Ein Albtraumszenario nähert sich Europa, während eine russische Fregatte mit Hyperschallraketen, die auch nukleare Waffen tragen können, in der Ostsee eingetroffen ist. Fähig zu Langstreckenangriffen sowie zur U-Boot-Abwehr, ist die Admiral Kasatonov das zweite Schiff, das vom Kreml in die Region entsandt wurde. Das Kriegsschiff wurde in der Nähe der deutschen Insel Fehmarn gesichtet, einige Wochen nachdem der Zerstörer Admiral Levchenko ebenfalls in der Region gesehen wurde. Die Insel liegt in der Nähe der dänischen Meerenge, dem Hauptdurchgang, der die Ostsee mit der Nordsee und dem Atlantik verbindet, und einem Engpass, durch den russische Schiffe in offene Gewässer gelangen. Beide Schiffe sind mit Marschflugkörpern und Hyperschallraketen bewaffnet. Die 2020 gebaute Admiral Kasatonov ist mit mächtigen Waffen ausgestattet, darunter Kalibr- und Zircon-Marschflugkörper, Redut-Flugabwehrraketen, Torpedorohre und ein Ka-27-Hubschrauber. Der Admiral Levchenko, ein Zerstörer mit gelenkten Raketen, verfügt über zwei SS-N-14-U-Boot-Abwehrraketenwerfer. Ihre Anwesenheit - in unmittelbarer Nähe zur Überwachung durch Deutschland, Dänemark und Verbündete - markiert die jüngste Eskalation zwischen Russland und der NATO. Bis vor kurzem glaubte der US-Geheimdienst, dass Wladimir Putin das Militärbündnis nicht provozieren würde - aber die Stationierung der Kriegsschiffe unterstützt die Theorie eines Einstellungswechsels im Kreml. Erst vor wenigen Tagen drohte der russische Präsident europäischen Staaten, die Maßnahmen gegen die Öltanker seiner Schattenflotte ergreifen. Während Dmitri Medwedew, stellvertretender Vorsitzender des russischen nationalen Sicherheitsrates, mit Angriffen auf europäische Schiffe gedroht hat. Unterdessen haben westliche Geheimdienste vor einem möglichen russischen Angriff auf NATO-Territorium gewarnt.

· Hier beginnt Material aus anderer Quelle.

(* ===== verification/NodeBoot.v ===== *)
(** [start_full_node] and [full_node_p2p_parts] of [crates/node/src/main.rs]: how
    a full node is put together from its configuration.

    A full node that runs with the identifiers a sequencer deployed or attached
    to reads that sequencer's contracts. *)

From S2P Require Import Prelude Text Codec Disk Core Store Wire Contract Sui Client SuiInbox SuiRotation.
From S2P Require Import Deadline P2p Config NodeRotation JsonValue Engine L2Rpc Tracker Runner FullNode.
From S2P Require Import Setup SetupFacts Boot.
Local Open Scope string_scope.
Local Open Scope list_scope.
Local Open Scope N_scope.

Section FullNodeBoot.
Context {W PrivKey PubKey PeerKey Identity Secret : Type} `{HasDisk W} `{PubKeyText PubKey} `{SuiSdk} `{Hex}
  `{PeerKeys PeerKey Identity} `{Json StateStore.ChainState}.
Variables (socket_addr : string → result string string) (jwt_from_file : path → M disk string Secret).

(** The handle of a node just started: the static set under index 0, none in
    registry mode. *)
Definition started_admission (c : P2p.P2pConfig) (initial : option (list PeerKey)) : AdmissionHandle :=
  mk_admission (option_list ((λ set, (0, set)) <$> initial)) (max_peers_per_set c) 0.
(** Whether there is a receiver, and the admission handle in registry mode. *)
Definition full_node_p2p_parts (cfg : Config.P2pConfig)
    : M W anyhow (bool * option (@AdmissionHandle PeerKey)) :=
  c ← lift (build_p2p_config socket_addr cfg);
  match c with
  | None => mret (false, None)
  | Some c =>
      '(_, initial) ← on_disk (p2p_node_new c);
      mret (true, if Config.registry_admission cfg then Some (started_admission c initial) else None)
  end.

Record BootedNode := mk_booted_node {
  bn_metrics : option string;
  bn_secret : Secret;
  bn_client : Client.Client PrivKey;
  bn_node : FullNode PubKey;
  bn_admission : option (@AdmissionHandle PeerKey * Address * Address)
}.
(** Up to [node.run()]. *)
Definition start_full_node (c : Config) : M W anyhow BootedNode :=
  metrics_at ← lift (metrics_addr socket_addr c);
  '(receiver, admission) ← full_node_p2p_parts (p2p c);
  secret ← contextM ("loading JWT from " +:+ join_path (jwt_path (reth c)))
             (on_disk (errM (λ e, [e]) (jwt_from_file (jwt_path (reth c)))));
  let sui_client := Client.client_new (Client.mk_config (Config.publisher_url (walrus c))
    (Config.aggregator_url (walrus c)) (Config.epochs (walrus c)) (Config.sui_rpc_url (sui c))
    (Config.publisher_auth_token (walrus c))) in
  node ← full_node_new c receiver;
  mret (mk_booted_node metrics_at secret sui_client node (build_admission c admission)).

(** What a started node was built from. *)
Lemma start_full_node_of c w f w' :
  start_full_node c w = (Ok f, w') →
  Some (registry_id (bn_node f)) = filled (sc_registry_id (sui c)) ∧
  node_deadline (bn_node f) = build_deadline_monitor c ∧
  ∃ admission, bn_admission f = build_admission c admission.
Proof.
  unfold start_full_node. intros (m & w1 & _ & Hs)%bind_ok_inv.
  apply bind_ok_inv in Hs as ([receiver admission] & w2 & _ & Hs).
  apply bind_ok_inv in Hs as (secret & w3 & _ & Hs). cbv zeta in Hs.
  apply bind_ok_inv in Hs as (n & w4 & Hn & Hs). injection Hs as <- _. cbn [bn_node bn_admission].
  unfold full_node_new in Hn. apply bind_ok_inv in Hn as (u & w5 & _ & Hn).
  apply bind_ok_inv in Hn as (hex & w6 & _ & Hn). apply bind_ok_inv in Hn as (raw & w7 & _ & Hn).
  apply bind_ok_inv in Hn as (key & w8 & _ & Hn). apply bind_ok_inv in Hn as (reg & w9 & Hreg & Hn).
  cbv zeta in Hn. apply bind_ok_inv in Hn as (stored & w10 & _ & Hn).
  injection Hreg as Hreg _. apply ok_or_ok in Hreg.
  destruct stored as [[st|]|]; injection Hn as <- _; (split; [done|split; [done|by exists admission]]).
Qed.
End FullNodeBoot.

(** [Address::from_str] takes no text with white space around it and not the
    empty one. *)
Class AddressText `{SuiSdk} := {
  address_plain s a : address_from_str s = Ok a → trim s = s;
  address_nonempty : is_ok (address_from_str "") = false
}.

Section Contracts.
Context `{AddressText}.

Lemma parsed_filled s label a :
  parse_address s label = Ok a → filled (Some s) = Some s ∧ trim s = s ∧ s ≠ "" ∧ address_from_str s = Ok a.
Proof.
  unfold parse_address, filled, is_blank. destruct (address_from_str s) as [a'|] eqn:Ha; [|done]. intros [= ->].
  pose proof (address_plain _ _ Ha) as Ht.
  assert (s ≠ "") as Hne by (intros ->; pose proof address_nonempty as Hn; by rewrite Ha in Hn).
  split_and!; try done. cbn. rewrite Ht. by rewrite bool_decide_false.
Qed.
Lemma monitor_of c i a :
  sc_inbox_id (sui c) = Some i → parse_address i "inbox id" = Ok a →
  build_deadline_monitor c = Some (mk_monitor a DEFAULT_MARGIN_MS).
Proof.
  intros Hi (_ & Ht & Hne & Ha)%parsed_filled. unfold build_deadline_monitor. rewrite Hi. change (default "" (Some i)) with i. cbv zeta. rewrite Ht.
  rewrite bool_decide_false by done. unfold monitor_from_config. by rewrite Ha.
Qed.
Lemma admission_of {PeerKey} c p r (pa ra : Address) (h : @AdmissionHandle PeerKey) :
  settlement_package_id (sui c) = Some p → sc_registry_id (sui c) = Some r →
  parse_address p "package id" = Ok pa → parse_address r "registry id" = Ok ra →
  build_admission c (Some h) = Some (h, ra, pa).
Proof.
  intros Hp Hr (Hfp & _ & _ & Hpa)%parsed_filled (Hfr & _ & _ & Hra)%parsed_filled.
  unfold build_admission. rewrite Hp, Hr, Hfp, Hfr. cbn. unfold parse_address. by rewrite Hpa, Hra.
Qed.
End Contracts.

(** ** A node and its sequencer *)

Section Follows.
Context {W V PrivKey PubKey Tx TxSig PeerKey Identity Secret : Type} `{Ed25519 PrivKey PubKey} `{Base64}
  `{AddressText} `{SuiRpc W PrivKey Tx TxSig} `{HasDiskLaws W} `{Runtime W} `{Toml} `{Hex}
  `{PeerKeys PeerKey Identity} `{HasDisk V} `{PubKeyText PubKey} `{Json StateStore.ChainState}.
Context `{Bcs RegistryBcs} `{Bcs FieldBlobBcs} `{Bcs UpgradeCapMirror}.
Variables (socket_addr : string → result string string) (jwt_from_file : path → M disk string Secret).

(** After the set-up the configuration stays. *)
Lemma env_keeps (c : Config) {E A} (m : M W E A) : preserves (λ st, st.1 = c) (env m).
Proof. intros [c' w] Hc. unfold env, zoom. cbn. destruct (m w) as [[] w']; exact Hc. Qed.
Lemma rotation_targets_keeps (c c' : Config) (s : Settlement PrivKey) :
  preserves (λ st : Config * W, st.1 = c) (rotation_targets c' s).
Proof.
  unfold rotation_targets, on_files. walk_with ltac:(idtac; lazymatch goal with
  | |- preserves _ (env _) => apply env_keeps
  end).
Qed.

Lemma booted_ids attempts cp (c : Config) (w : W)
    (b : Booted (PrivKey := PrivKey) (PeerKey := PeerKey) (Identity := Identity) (Secret := Secret)) c1 w1 :
  start_sequencer (Tx := Tx) socket_addr jwt_from_file attempts cp (c, w) = (Ok (Some b), (c1, w1)) →
  ∃ p cap r i, sui_ids (sui c1) = (Some p, Some cap, Some r, Some i) ∧
    let s := bt_settlement b in
    parse_contract_ids p cap r i = Ok (s_package s, s_cap s, s_registry s, s_inbox s).
Proof.
  unfold start_sequencer. intros (c0 & st & _ & Hs)%bind_ok_inv.
  do 4 (apply bind_ok_inv in Hs as (? & ? & _ & Hs)). cbv zeta in Hs.
  apply bind_ok_inv in Hs as (u & [c5 w5] & _ & Hs).
  apply bind_ok_inv in Hs as ([s|] & [c6 w6] & Hsetup & Hs); [|done].
  apply setup_signer_of in Hsetup as (p & cap & r & i & Hids & _ & _ & Hparse).
  exists p, cap, r, i.
  match type of Hs with ?k _ = _ => assert (preserves (λ st, st.1 = c6) k) as Hk end.
  { unfold config_now, on_files, contextM, context. walk_with ltac:(idtac; lazymatch goal with
    | |- preserves _ getM => by intros st' Hst'
    | |- preserves _ (env _) => apply env_keeps
    end).
    all: first [apply rotation_targets_keeps | apply env_keeps]. }
  specialize (Hk (c6, w6) eq_refl). rewrite Hs in Hk. cbn [fst] in Hk. subst c1. split; [done|]. revert Hs.
  intros (c7 & ? & _ & Hs)%bind_ok_inv.
  do 5 (apply bind_ok_inv in Hs as (? & ? & _ & Hs)).
  apply bind_ok_inv in Hs as (? & ? & _ & Hs). by injection Hs as <- _.
Qed.

(** A full node that shares the sequencer's contract identifiers follows the
    sequencer's contracts: it reads the registry the sequencer settles to,
    watches the inbox the sequencer settles with, and, in registry mode, admits
    the peers of that registry's book under that package. *)
Theorem node_follows_sequencer attempts cp (c : Config) (w : W)
    (b : Booted (PrivKey := PrivKey) (PeerKey := PeerKey) (Identity := Identity) (Secret := Secret)) c1 w1
    (cf : Config) (v v' : V)
    (f : BootedNode (PrivKey := PrivKey) (PubKey := PubKey) (PeerKey := PeerKey) (Secret := Secret)) :
  start_sequencer (Tx := Tx) socket_addr jwt_from_file attempts cp (c, w) = (Ok (Some b), (c1, w1)) →
  sui cf = sui c1 →
  start_full_node (Identity := Identity) socket_addr jwt_from_file cf v = (Ok f, v') →
  let s := bt_settlement b in
  parse_address (registry_id (bn_node f)) "registry id" = Ok (s_registry s) ∧
  node_deadline (bn_node f) = Some (mk_monitor (s_inbox s) DEFAULT_MARGIN_MS) ∧
  ∀ h registry package, bn_admission f = Some (h, registry, package) →
    registry = s_registry s ∧ package = s_package s.
Proof.
  intros Hb Hsui Hf s. apply booted_ids in Hb as (p & cap & r & i & Hids & Hparse). subst s.
  apply parse_contract_ids_ok in Hparse as (Hp & _ & Hr & Hi).
  unfold sui_ids in Hids. rewrite <- Hsui in Hids. injection Hids as Hidp _ Hidr Hidi.
  apply start_full_node_of in Hf as (Hreg & Hdl & admission & Hadm).
  rewrite Hidr in Hreg. pose proof (parsed_filled _ _ _ Hr) as (Hfill & _). rewrite Hfill in Hreg.
  injection Hreg as ->. split_and!; [done| |].
  - rewrite Hdl. by eapply monitor_of.
  - intros h registry package Ha. rewrite Ha in Hadm. destruct admission as [h'|]; [|done].
    erewrite admission_of in Hadm by done. by injection Hadm as <- <- <-.
Qed.
End Follows.

(** ** Example *)

Module NodeBootDemo.
Import Codec.Demo Codec.CountableCodec SetupDemo BootDemo.
Abbreviation plain s := (Forall (λ c, is_space c = false) (String.list_ascii_of_string s)).
Lemma digit_plain c d : digit_val c = Some d → is_space c = false.
Proof. destruct c as [[] [] [] [] [] [] [] []]; done. Qed.
Lemma hex_dec_plain n s l : (String.length s ≤ n)%nat → hex_dec s = Ok l → plain s.
Proof.
  revert s l. induction n as [|n IH]; intros s l Hn; (destruct s as [|a [|b s]]; cbn in Hn; [constructor|try done; lia|]).
  { lia. }
  cbn [hex_dec]. intros (x & Hx%ok_or_ok & Hr)%result_bind_ok.
  apply result_bind_ok in Hr as (y & Hy%ok_or_ok & Hr). apply result_bind_ok in Hr as (r & Hr & _).
  cbn. constructor; [by eapply digit_plain|]. constructor; [by eapply digit_plain|].
  eapply IH; [|exact Hr]. lia.
Qed.
Lemma strip_plain s : plain (default s (strip_prefix "0x" s)) → plain s.
Proof.
  destruct s as [|a [|b s]]; cbn [strip_prefix]; [done|by case_decide|].
  destruct (decide _) as [<-|]; [|done]. destruct (decide _) as [<-|]; [|done].
  cbn. intros Hs. by repeat (constructor; [done|]).
Qed.
#[export] Instance address_text : AddressText.
Proof.
  split; [|done]. intros s a. cbn [address_from_str sui]. intros (bs & Hbs & _)%result_bind_ok.
  by apply trim_plain, strip_plain, (hex_dec_plain (String.length (default s (strip_prefix "0x" s))) _ bs).
Qed.

#[export] Instance any_key : PubKeyText (array 32) := {|
  pubkey_from_str _ := Ok (array_fill 32 x00); verifying_key := Ok
|}.
(** A full node in registry mode with the sequencer's identifiers. *)
Definition node_config (c : Config) : Config :=
  mk_config (reth c) (walrus c) (Config.sui c) (mk_signer_config None (Some "key")) (sequencer c) (bridge c)
    (Config.mk_p2p (Some "p2p.key") "0.0.0.0:9000" None [] false true false) (Config.metrics c) ["node"] "full".
Definition boot_node (c : Config)
    : result anyhow (BootedNode (PrivKey := array 32) (PubKey := array 32) (PeerKey := array 32) (Secret := unit)) * disk :=
  start_full_node (Identity := list byte) Ok (λ _, mret tt) (node_config c) (mk_disk ∅ {[ [] ]} []).
Lemma boots_node : is_ok (boot_node boot.2.1).1 = true.
Proof. by vm_compute. Qed.
Lemma admits : match (boot_node boot.2.1).1 with Ok f => bool_decide (is_Some (bn_admission f)) | Err _ => false end = true.
Proof. by vm_compute. Qed.

Lemma node_follows_sequencer_witness :
  ∃ b f, boot.1 = Ok (Some b) ∧ (boot_node boot.2.1).1 = Ok f ∧
  let s := bt_settlement b in
  parse_address (registry_id (bn_node f)) "registry id" = Ok (s_registry s) ∧
  node_deadline (bn_node f) = Some (mk_monitor (s_inbox s) DEFAULT_MARGIN_MS) ∧
  ∀ h registry package, bn_admission f = Some (h, registry, package) →
    registry = s_registry s ∧ package = s_package s.
Proof.
  pose proof boot_ok as Hok. pose proof boots_node as Hn.
  destruct boot as [[[b|]|e] [c1 w1]] eqn:Hb; [|discriminate..]. cbn [fst snd] in Hn |- *.
  destruct (boot_node c1) as [[f|] v'] eqn:Hf; [|discriminate]. exists b, f. split; [reflexivity|]. split; [reflexivity|].
  exact (node_follows_sequencer (Tx := ptb) Ok (λ _, mret tt) 0 cp config0 small_disk b c1 w1
           (node_config c1) (mk_disk ∅ {[ [] ]} []) v' f Hb eq_refl Hf).
Defined.
End NodeBootDemo.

Mögliche Bedrohungen für das Bündnis umfassen einen Cyberangriff, die Entsendung bewaffneter Gruppen zur Besetzung eines Territoriums oder eine begrenzte Intervention an der Ostflanke des Bündnisses, berichtet das Wall Street Journal. Putin könnte die NATO mit einem möglichen Angriff jederzeit zwischen Herbst dieses Jahres und 2029 testen, so der Bericht.